- [Dataset records]
···

(* ===== verification/StateError.v ===== *)
(** The state and error monad of the stateful parts of the program: a method
    that takes [&mut self] and returns a [Result]. The state a failing call
    leaves behind is kept, as the caller still owns the object. *)
From S2P Require Import Prelude.

Definition st (S E A : Type) : Type := S -> res E A * S.

#[export] Instance st_ret S E : MRet (st S E) := fun A a s => (Ok a, s).
#[export] Instance st_bind S E : MBind (st S E) := fun A B f m s =>
  match m s with
  | (Ok a, s') => f a s'
  | (Err e, s') => (Err e, s')
  | (Panic, s') => (Panic, s')
  end.

Section Operations.
Context {S E A : Type}.

Definition fail (e : E) : st S E A := fun s => (Err e, s).
Definition panic : st S E A := fun s => (Panic, s).
Definition lift (m : res E A) : st S E A := fun s => (m, s).
Definition gets (f : S -> A) : st S E A := fun s => (Ok (f s), s).
Definition modify (f : S -> S) : st S E () := fun s => (Ok (), f s).

(** [and_then] on an outcome, whatever it is: the state is kept. *)
Definition attempt (m : st S E A) : st S E (res E A) := fun s =>
  match m s with (Panic, s') => (Panic, s') | (r, s') => (Ok r, s') end.
End Operations.

(** [for _ in 0..n { out.push(m()?) }] *)
Fixpoint replicate_m {S E A} (n : nat) (m : st S E A) : st S E (list A) :=
  match n with
  | O => mret []
  | S n' => a ← m; l ← replicate_m n' m; mret (a :: l)
  end.

(** [for a in l { f(a)?; }] *)
Fixpoint for_each {S E A} (f : A -> st S E ()) (l : list A) : st S E () :=
  match l with
  | [] => mret ()
  | a :: l' => _ ← f a; for_each f l'
  end.

Lemma for_each_map {S E A B} (f : B -> st S E ()) (g : A -> B) l :
  for_each f (map g l) = for_each (fun a => f (g a)) l.
Proof. induction l as [|a l IH]; [done|]. cbn. by rewrite IH. Qed.

Section Runs.
Context {S E A B : Type}.
Implicit Types (m : st S E A) (f : A -> st S E B) (s : S).

Lemma st_bind_Ok m f s b s' :
  (m ≫= f) s = (Ok b, s') <-> exists a s1, m s = (Ok a, s1) /\ f a s1 = (Ok b, s').
Proof. unfold mbind, st_bind. destruct (m s) as [[a| |] s1]; naive_solver. Qed.

Lemma st_ret_Ok (a b : A) s s' : (mret a : st S E A) s = (Ok b, s') <-> a = b /\ s = s'.
Proof. unfold mret, st_ret. naive_solver. Qed.

Lemma st_fail_Ok (e : E) s (a : A) s' : fail e s = (Ok a, s') <-> False.
Proof. unfold fail. naive_solver. Qed.

Lemma st_lift_Ok (r : res E A) s a s' : lift r s = (Ok a, s') <-> r = Ok a /\ s = s'.
Proof. unfold lift. naive_solver. Qed.

Lemma st_gets_Ok (g : S -> A) s a s' : gets (E:=E) g s = (Ok a, s') <-> g s = a /\ s = s'.
Proof. unfold gets. naive_solver. Qed.

Lemma st_modify_Ok (g : S -> S) s u s' : modify (E:=E) g s = (Ok u, s') <-> g s = s'.
Proof. unfold modify. destruct u. naive_solver. Qed.

Lemma st_if_fail_Ok (b : bool) (e : E) m s a s' :
  (if b then fail e else m) s = (Ok a, s') <-> b = false /\ m s = (Ok a, s').
Proof. destruct b; unfold fail; naive_solver. Qed.

Lemma st_bind_assoc {C} m f (g : B -> st S E C) s :
  ((m ≫= f) ≫= g) s = (m ≫= (fun a => f a ≫= g)) s.
Proof. unfold mbind, st_bind. by destruct (m s) as [[]]. Qed.

Lemma st_bind_run m f s a s1 : m s = (Ok a, s1) -> (m ≫= f) s = f a s1.
Proof. intros H. unfold mbind, st_bind. by rewrite H. Qed.
End Runs.

(** ** Safety: an invariant of the state, and no panic *)

Section Safe.
Context {S E : Type} (I : S -> Prop).

(** From a state in the invariant, [m] does not panic, ends in the invariant,
    and a result satisfies [Q]. *)
Definition safe {A} (m : st S E A) (Q : A -> Prop) : Prop :=
  forall s, I s -> match m s with
                   | (Ok a, s') => I s' /\ Q a
                   | (Err _, s') => I s'
                   | (Panic, _) => False
                   end.

Lemma safe_bind {A B} (m : st S E A) (f : A -> st S E B) Q R :
  safe m Q -> (forall a, Q a -> safe (f a) R) -> safe (m ≫= f) R.
Proof.
  intros Hm Hf s Hs. specialize (Hm s Hs). unfold mbind, st_bind.
  destruct (m s) as [[a| |] s1]; [|done..]. destruct Hm as [HI HQ]. exact (Hf a HQ s1 HI).
Qed.

Lemma safe_ret {A} (a : A) (Q : A -> Prop) : Q a -> safe (mret a) Q.
Proof. by intros HQ s Hs. Qed.

Lemma safe_fail {A} (e : E) (Q : A -> Prop) : safe (fail e) Q.
Proof. by intros s Hs. Qed.

Lemma safe_if_fail {A} (b : bool) (e : E) (m : st S E A) Q :
  (b = false -> safe m Q) -> safe (if b then fail e else m) Q.
Proof. destruct b; [|by auto]. intros _. apply safe_fail. Qed.

Lemma safe_if {A} (b : bool) (m1 m2 : st S E A) Q :
  (b = true -> safe m1 Q) -> (b = false -> safe m2 Q) -> safe (if b then m1 else m2) Q.
Proof. destruct b; auto. Qed.

Lemma safe_lift {A} (r : res E A) (Q : A -> Prop) :
  no_panic r -> (forall a, r = Ok a -> Q a) -> safe (lift r) Q.
Proof. intros Hr HQ s Hs. unfold lift. destruct r; naive_solver. Qed.

Lemma safe_gets {A} (g : S -> A) (Q : A -> Prop) : (forall s, I s -> Q (g s)) -> safe (gets g) Q.
Proof. intros HQ s Hs. cbn. auto. Qed.

Lemma safe_modify (g : S -> S) : (forall s, I s -> I (g s)) -> safe (modify g) (fun _ => True).
Proof. intros Hg s Hs. cbn. auto. Qed.

Lemma safe_weaken {A} (m : st S E A) (Q R : A -> Prop) :
  safe m Q -> (forall a, Q a -> R a) -> safe m R.
Proof. intros Hm HQ s Hs. specialize (Hm s Hs). destruct (m s) as [[]]; naive_solver. Qed.

Lemma safe_replicate_m {A} n (m : st S E A) Q : safe m Q -> safe (replicate_m n m) (Forall Q).
Proof.
  intros Hm. induction n as [|n IH]; [by apply safe_ret|]. cbn.
  eapply safe_bind; [done|]. intros a Ha. eapply safe_bind; [done|]. intros l Hl.
  apply safe_ret. by constructor.
Qed.
End Safe.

···

- [Problem details] Every entry should be retyped exactly as it appears.

- [Result]
(* ===== verification/StateError.v ===== *)
(** The state and error monad of the stateful parts of the program: a method
    that takes [&mut self] and returns a [Result]. The state a failing call
    leaves behind is kept, as the caller still owns the object. *)
From S2P Require Import Prelude.

Definition st (S E A : Type) : Type := S -> res E A * S.

#[export] Instance st_ret S E : MRet (st S E) := fun A a s => (Ok a, s).
#[export] Instance st_bind S E : MBind (st S E) := fun A B f m s =>
  match m s with
  | (Ok a, s') => f a s'
  | (Err e, s') => (Err e, s')
  | (Panic, s') => (Panic, s')
  end.

Section Operations.
Context {S E A : Type}.

Definition fail (e : E) : st S E A := fun s => (Err e, s).
Definition panic : st S E A := fun s => (Panic, s).
Definition lift (m : res E A) : st S E A := fun s => (m, s).
Definition gets (f : S -> A) : st S E A := fun s => (Ok (f s), s).
Definition modify (f : S -> S) : st S E () := fun s => (Ok (), f s).

(** [and_then] on an outcome, whatever it is: the state is kept. *)
Definition attempt (m : st S E A) : st S E (res E A) := fun s =>
  match m s with (Panic, s') => (Panic, s') | (r, s') => (Ok r, s') end.
End Operations.

(** [for _ in 0..n { out.push(m()?) }] *)
Fixpoint replicate_m {S E A} (n : nat) (m : st S E A) : st S E (list A) :=
  match n with
  | O => mret []
  | S n' => a ← m; l ← replicate_m n' m; mret (a :: l)
  end.

(** [for a in l { f(a)?; }] *)
Fixpoint for_each {S E A} (f : A -> st S E ()) (l : list A) : st S E () :=
  match l with
  | [] => mret ()
  | a :: l' => _ ← f a; for_each f l'
  end.

Lemma for_each_map {S E A B} (f : B -> st S E ()) (g : A -> B) l :
  for_each f (map g l) = for_each (fun a => f (g a)) l.
Proof. induction l as [|a l IH]; [done|]. cbn. by rewrite IH. Qed.

Section Runs.
Context {S E A B : Type}.
Implicit Types (m : st S E A) (f : A -> st S E B) (s : S).

Lemma st_bind_Ok m f s b s' :
  (m ≫= f) s = (Ok b, s') <-> exists a s1, m s = (Ok a, s1) /\ f a s1 = (Ok b, s').
Proof. unfold mbind, st_bind. destruct (m s) as [[a| |] s1]; naive_solver. Qed.

Lemma st_ret_Ok (a b : A) s s' : (mret a : st S E A) s = (Ok b, s') <-> a = b /\ s = s'.
Proof. unfold mret, st_ret. naive_solver. Qed.

Lemma st_fail_Ok (e : E) s (a : A) s' : fail e s = (Ok a, s') <-> False.
Proof. unfold fail. naive_solver. Qed.

Lemma st_lift_Ok (r : res E A) s a s' : lift r s = (Ok a, s') <-> r = Ok a /\ s = s'.
Proof. unfold lift. naive_solver. Qed.

Lemma st_gets_Ok (g : S -> A) s a s' : gets (E:=E) g s = (Ok a, s') <-> g s = a /\ s = s'.
Proof. unfold gets. naive_solver. Qed.

Lemma st_modify_Ok (g : S -> S) s u s' : modify (E:=E) g s = (Ok u, s') <-> g s = s'.
Proof. unfold modify. destruct u. naive_solver. Qed.

Lemma st_if_fail_Ok (b : bool) (e : E) m s a s' :
  (if b then fail e else m) s = (Ok a, s') <-> b = false /\ m s = (Ok a, s').
Proof. destruct b; unfold fail; naive_solver. Qed.

Lemma st_bind_assoc {C} m f (g : B -> st S E C) s :
  ((m ≫= f) ≫= g) s = (m ≫= (fun a => f a ≫= g)) s.
Proof. unfold mbind, st_bind. by destruct (m s) as [[]]. Qed.

Lemma st_bind_run m f s a s1 : m s = (Ok a, s1) -> (m ≫= f) s = f a s1.
Proof. intros H. unfold mbind, st_bind. by rewrite H. Qed.
End Runs.

(** ** Safety: an invariant of the state, and no panic *)

Section Safe.
Context {S E : Type} (I : S -> Prop).

(** From a state in the invariant, [m] does not panic, ends in the invariant,
    and a result satisfies [Q]. *)
Definition safe {A} (m : st S E A) (Q : A -> Prop) : Prop :=
  forall s, I s -> match m s with
                   | (Ok a, s') => I s' /\ Q a
                   | (Err _, s') => I s'
                   | (Panic, _) => False
                   end.

Lemma safe_bind {A B} (m : st S E A) (f : A -> st S E B) Q R :
  safe m Q -> (forall a, Q a -> safe (f a) R) -> safe (m ≫= f) R.
Proof.
  intros Hm Hf s Hs. specialize (Hm s Hs). unfold mbind, st_bind.
  destruct (m s) as [[a| |] s1]; [|done..]. destruct Hm as [HI HQ]. exact (Hf a HQ s1 HI).
Qed.

Lemma safe_ret {A} (a : A) (Q : A -> Prop) : Q a -> safe (mret a) Q.
Proof. by intros HQ s Hs. Qed.

Lemma safe_fail {A} (e : E) (Q : A -> Prop) : safe (fail e) Q.
Proof. by intros s Hs. Qed.

Lemma safe_if_fail {A} (b : bool) (e : E) (m : st S E A) Q :
  (b = false -> safe m Q) -> safe (if b then fail e else m) Q.
Proof. destruct b; [|by auto]. intros _. apply safe_fail. Qed.

Lemma safe_if {A} (b : bool) (m1 m2 : st S E A) Q :
  (b = true -> safe m1 Q) -> (b = false -> safe m2 Q) -> safe (if b then m1 else m2) Q.
Proof. destruct b; auto. Qed.

Lemma safe_lift {A} (r : res E A) (Q : A -> Prop) :
  no_panic r -> (forall a, r = Ok a -> Q a) -> safe (lift r) Q.
Proof. intros Hr HQ s Hs. unfold lift. destruct r; naive_solver. Qed.

Lemma safe_gets {A} (g : S -> A) (Q : A -> Prop) : (forall s, I s -> Q (g s)) -> safe (gets g) Q.
Proof. intros HQ s Hs. cbn. auto. Qed.

Lemma safe_modify (g : S -> S) : (forall s, I s -> I (g s)) -> safe (modify g) (fun _ => True).
Proof. intros Hg s Hs. cbn. auto. Qed.

Lemma safe_weaken {A} (m : st S E A) (Q R : A -> Prop) :
  safe m Q -> (forall a, Q a -> R a) -> safe m R.
Proof. intros Hm HQ s Hs. specialize (Hm s Hs). destruct (m s) as [[]]; naive_solver. Qed.

Lemma safe_replicate_m {A} n (m : st S E A) Q : safe m Q -> safe (replicate_m n m) (Forall Q).
Proof.
  intros Hm. induction n as [|n IH]; [by apply safe_ret|]. cbn.
  eapply safe_bind; [done|]. intros a Ha. eapply safe_bind; [done|]. intros l Hl.
  apply safe_ret. by constructor.
Qed.
End Safe.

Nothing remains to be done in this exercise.